Penghindaran pajak oleh Wajib Pajak dalam negeri ini dilakukan dengan mengalihkan penghasilan dari luar negeri ke perusahaan CFC yang sengaja dibentuk di negara tax haven country. Agar tidak dikenakan pajak, laba dari perusahaan CFC ini tidak dibagikan kepada pemegang sahamnya, yaitu Wajib Pajak dalam negeri. Dengan kata lain, Wajib Pajak dalam negeri ini tidak meminta haknya atas laba yang diperoleh CFC.

Untuk mengantisipasi penghindaran pajak jenis ini, Undang-undang Pajak Penghasilan telah memuat ketentuan dalam Pasal 18 ayat (2). Ketentuan ini sebagaimana, ketentuan lain dalam Pasal 18, adalah ketentuan anti penghindaran pajak (anti avoidance rule). Selengkapnya bunyi dari Pasal 18 ayat (2) Undang-undang Pajak Penghasilan adalah sebagai berikut :

Menteri Keuangan berwenang menetapkan saat diperolehnya dividen oleh Wajib Pajak dalam negeri atas penyertaan modal pada badan usaha di luar negeri selain badan usaha yang menjual sahamnya di bursa efek, dengan ketentuan sebagai berikut:

* besarnya penyertaan modal Wajib Pajak dalam negeri tersebut paling rendah 50% (lima puluh persen) dari jumlah saham yang disetor; atau
* secara bersama-sama dengan Wajib Pajak dalam negeri lainnya memiliki penyertaan modal paling rendah 50% (lima puluh persen) dari jumlah saham yang disetor.

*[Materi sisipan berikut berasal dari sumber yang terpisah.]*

(** C6: every bucket of the result has a count of at least 1, and no
    rows give no bucket and an unresolved count of 0. *)
Theorem buckets_are_never_empty (h : realm) (news : list NewsItem)
  (bs : list bucket) (g : Z) :
  fst (aggregate h news) = Returned bs g ->
  Forall (fun b => 1 <= count b) bs /\
  aggregate h [] = (Returned [] 0, h).
Proof.
  intros Hr. split; [|reflexivity].
  destruct (aggregate_summarizes _ _ _ _ Hr) as (st & Hs & -> & ->).
  apply Forall_forall. intros b Hb.
  pose proof (bucket_of_summary _ _ _ Hs Hb) as Ho.
  now destruct (sum_bucket _ _ Hs _ _ Ho) as (_ & H1 & _).
Qed.

(** The [maxThreat] of a bucket of the result is the largest of 0 and the
    threat levels of the rows placed in it, since a bucket is created
    with [maxThreat: 0]; it is their maximum as soon as one of them is
    not negative. *)
Lemma maxThreat_is_maximum_from_zero (h : realm) (news : list NewsItem)
  (bs : list bucket) (g : Z) (b : bucket) :
  fst (aggregate h news) = Returned bs g -> In b bs ->
  threatsOf (name b) news <> [] /\
  maxThreat b = max0 (threatsOf (name b) news) /\
  ((exists x, In x (threatsOf (name b) news) /\ 0 <= x) ->
   isMaximum (maxThreat b) (threatsOf (name b) news)).
Proof.
  intros Hr Hb.
  destruct (aggregate_summarizes _ _ _ _ Hr) as (st & Hs & -> & ->).
  pose proof (bucket_of_summary _ _ _ Hs Hb) as Ho.
  destruct (sum_bucket _ _ Hs _ _ Ho) as (_ & H1 & Hc & Hm & _).
  split; [|split; [exact Hm|]].
  - unfold threatsOf. intros E. apply map_eq_nil in E.
    rewrite E in Hc. simpl in Hc. lia.
  - intros (x & Hx & H0). rewrite Hm.
    set (l := threatsOf (name b) news) in *.
    split; [|apply max0_upper].
    destruct (max0_reached l) as [E | Hin]; [|exact Hin].
    pose proof (max0_upper l) as Hu. rewrite Forall_forall in Hu.
    specialize (Hu x Hx). replace (max0 l) with x by lia. exact Hx.
Qed.

(** C2: over rows whose threat levels are not negative, as the levels 1
    to 5 of the application are, the [maxThreat] of a bucket of the
    result is the maximum of the threat levels of the rows placed in it:
    one of these rows has it and none exceeds it. *)
Theorem maxThreat_is_the_maximum (h : realm) (news : list NewsItem)
  (bs : list bucket) (g : Z) (b : bucket) :
  Forall (fun item => 0 <= threatLevel item) news ->
  fst (aggregate h news) = Returned bs g -> In b bs ->
  isMaximum (maxThreat b) (threatsOf (name b) news).
Proof.
  intros Hrange Hr Hb.
  destruct (maxThreat_is_maximum_from_zero h news bs g b Hr Hb)
    as (Hne & _ & Hmax).
  apply Hmax.
  destruct (threatsOf (name b) news) as [|x l] eqn:E; [contradiction|].
  exists x. split; [now left|].
  assert (Hx : In x (threatsOf (name b) news)) by (rewrite E; now left).
  unfold threatsOf in Hx. apply in_map_iff in Hx.
  destruct Hx as (item & <- & Hin). apply filter_In in Hin.
  rewrite Forall_forall in Hrange. now apply Hrange.
Qed.

(** The value that a pass returns depends on the rows alone.  A pass may
    leave [count] and [maxThreat] on built-ins of the realm; a second
    pass over the same rows in the realm left by the first returns the
    same buckets and the same unresolved count, or throws as the first
    did, and so does a pass in any other realm. *)
Lemma aggregate_twice_same_result (h : realm) (news : list NewsItem) :
  fst (aggregate (snd (aggregate h news)) news) = fst (aggregate h news)
  /\ forall h', fst (aggregate h' news) = fst (aggregate h news).
Proof.
  split; [|intros h']; apply aggregate_any_realm.
Qed.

Nah, berdasarka ketentuan di atas, apabila ada Wajib Pajak dalam negeri yang memiliki CFC, maka Menteri Keuangan dapat menetapkan saat diperolehnya dividen oleh Wajib Pajak dalam negeri tersebut sehingga tidak ada celah untuk menunda pengakuan laba agar tidak dikenakan pajak di Indonesia.

Sebagai peraturan pelaksanaan dari Pasal 18 Ayat (2) UU PPh ini, Menteri Keuangan telah menerbitkan Peraturan Menteri Keuangan Nomor 256/PMK.03/2008 tentang Penetapan Saat Diperolehnya Dividen Oleh Wajib Pajak Dalam Negeri Atas Penyertaan Modal Pada Badan Usaha Di Luar Negeri Selain Badan Usaha Yang Menjual Sahamnya Di Bursa Efek.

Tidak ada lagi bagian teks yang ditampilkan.